In a lesser movie, this kinship might be an excuse for romance to develop. But the tragic characters in Barnz’s film are too wounded to derive any pleasure from sex. Instead, they develop a peculiar friendship rooted in the sharing of painful memories. The film is like a sad dirge, funereal, haunting and morose. Claire's only other ‘friend’ isn’t even human, but rather seems to be a single opossum who exits the shadows and turns up poolside, accompanying her during late night swims—the nocturnal creature becoming an apt metaphor for her dark, lonely existence.

Anchoring “Cake,” Jennifer Aniston gives her best performance as the interminably angry, bitter and wholly unpleasant Claire. It’s a joyless character, full of hopelessness and deep reserves of pain, sadness and hate. Having had her world turned upside down, she now feels little compassion for anyone else, expressing herself through hurtful turns of frigid apathy and caustic sarcasm, as if she’s determined to return all the cruelty life has dealt her to others. “Anger feels so good,” she says unapologetically at one point.

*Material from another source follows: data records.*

(* ===== verification/CoreStores.v ===== *)
(** * CoreStores: registries of views, schemas, statistics, feedback and replays

    Models [fuse-core/src]: [materialized_view.rs] (the registry of the core
    crate), [metadata_cache.rs], [health_history.rs] and [query_stats.rs]; and
    [fuse-server/src]: [feedback.rs], [query_replay.rs] and [data_quality.rs].
    Clock readings are arguments, in nanoseconds for an [Instant]; the order in
    which a hash map is walked, the texts of floats and rows and the hasher are
    parameters. *)

From S2P Require Import Prelude Strs Float Sorting Json JsonRef Arrow Logs.
From stdpp Require Import base list strings gmap sets pretty.
From Stdlib Require Import NArith ZArith Lia SpecFloat.

Definition secs (n : N) : N := n * 1000000000.
(** Addition of [u64] in a release build. *)
Definition u64_add (a b : N) : N := (a + b) `mod` 18446744073709551616.

(** ** [materialized_view.rs] *)

Module CoreViews.
Inductive ViewStatus : Type := Uninitialized | Refreshing | Fresh | Stale | ErrorStatus (msg : string).
#[export] Instance ViewStatus_eq_dec : EqDecision ViewStatus.
Proof. solve_decision. Defined.

Record MaterializedViewDef : Type := mkDef { v_name : string; v_query : string; v_format : string; refresh_secs : N; max_age_secs : option N }.
Record ViewEntry : Type := mkEntry { def : MaterializedViewDef; batches : option (list RecordBatch); last_refreshed : option N; status : ViewStatus }.
Abbreviation MaterializedViewRegistry := (gmap string ViewEntry).

Definition entry_new (d : MaterializedViewDef) : ViewEntry := mkEntry d None None Uninitialized.
Definition max_age (d : MaterializedViewDef) : N := default ((refresh_secs d * 2) `mod` 18446744073709551616)%N (max_age_secs d).
Definition is_stale (now : N) (e : ViewEntry) : bool :=
  match last_refreshed e with None => true | Some t => (secs (max_age (def e)) <? now - t)%N end.
Definition needs_refresh (now : N) (e : ViewEntry) : bool :=
  match last_refreshed e with None => true | Some t => (secs (refresh_secs (def e)) <? now - t)%N end.
(* ===== verification/MetricQueries.v ===== *)
(** * MetricQueries: the InfluxDB and Prometheus connectors

    Models [crates/fuse-connectors/influxdb/src/lib.rs] (InfluxQL and Flux
    texts, the JSON and CSV answers) and [prometheus/src/promql.rs] with the
    query path of [prometheus/src/lib.rs].  The HTTP calls are parameters, and
    so are the text of a float, the parser of numbers and of the passthrough
    document.  How the two systems read a quoted value is specified below. *)

From S2P Require Import Prelude Strs Float Json JsonRef Arrow ArrowRef Connector Tabular QueryText Export.
From stdpp Require Import base list strings gmap pretty.
From Stdlib Require Import NArith ZArith Lia Ascii SpecFloat.

(** ** Texts of values and names *)

Definition APOS : ascii := "'".
Definition escape_with (c : ascii) : string := String BACKSLASH (String c "").
Abbreviation one c := (String c "").

(** [chars().filter(..)] with the fallback name. *)
Fixpoint str_filter (p : ascii → bool) (s : string) : string :=
  match s with "" => "" | String a s => if p a then String a (str_filter p s) else str_filter p s end.
Definition clean_name (p : ascii → bool) (s : string) : string :=
  let clean := str_filter p s in if String.eqb clean "" then "_" else clean.

(** The chain of replacements for a literal in the given quotes. *)
Definition escape_chain (q : ascii) (s : string) : string :=
  replace (one NUL) "" (replace (one CR) "\r" (replace (one LF) "\n"
    (replace (one q) (escape_with q) (replace (one BACKSLASH) (escape_with BACKSLASH) s)))).
Definition quote_in (q : ascii) (s : string) : string := String q s +:+ one q.

Section Texts.
Context (show_f64 : spec_float → string).

(** [n.to_string()] of a scalar that is not a text. *)
Definition plain_scalar (v : ScalarValue) : string :=
  match v with
  | SInt64 n => pretty n
  | SFloat64 f => show_f64 f
  | SBoolean b => if b then "true" else "false"
  | _ => "null"
  end.

(** ** InfluxQL and Flux *)

Definition sanitize_influxql (s : string) : string := escape_chain APOS s.
Definition sanitize_identifier (s : string) : string :=
  clean_name (λ c, is_alphanumeric c || is_char "_" c || is_char "." c) s.

Definition op_str (eq : string) (op : ComparisonOp) : string :=
  match op with
  | OpEq => eq | OpNeq => "!=" | OpLt => "<" | OpLte => "<=" | OpGt => ">" | OpGte => ">="
  | OpLike | OpILike | OpContains => "=~"
  end.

It's a bit surprising that Aniston didn't get an Oscar nod for her work. Maybe the Academy ultimately found the character too unlikable. Still, it’s some performance—honest, uncompromising, expressive, nuanced and fearless—and the former TV sitcom star looks the part, exchanging her usual cover girl appearance for one that’s nearly lifeless, washed-out and colorless.

Fortunately, the movie wisely avoids the clichés of false redemption or a phony happy ending. The last few scenes, as Claire confronts her grief, offer only a glimmer of hope that she might be on a path to healing. What's far more authentic and believable is not that she’s getting better, but just capable enough to carry on.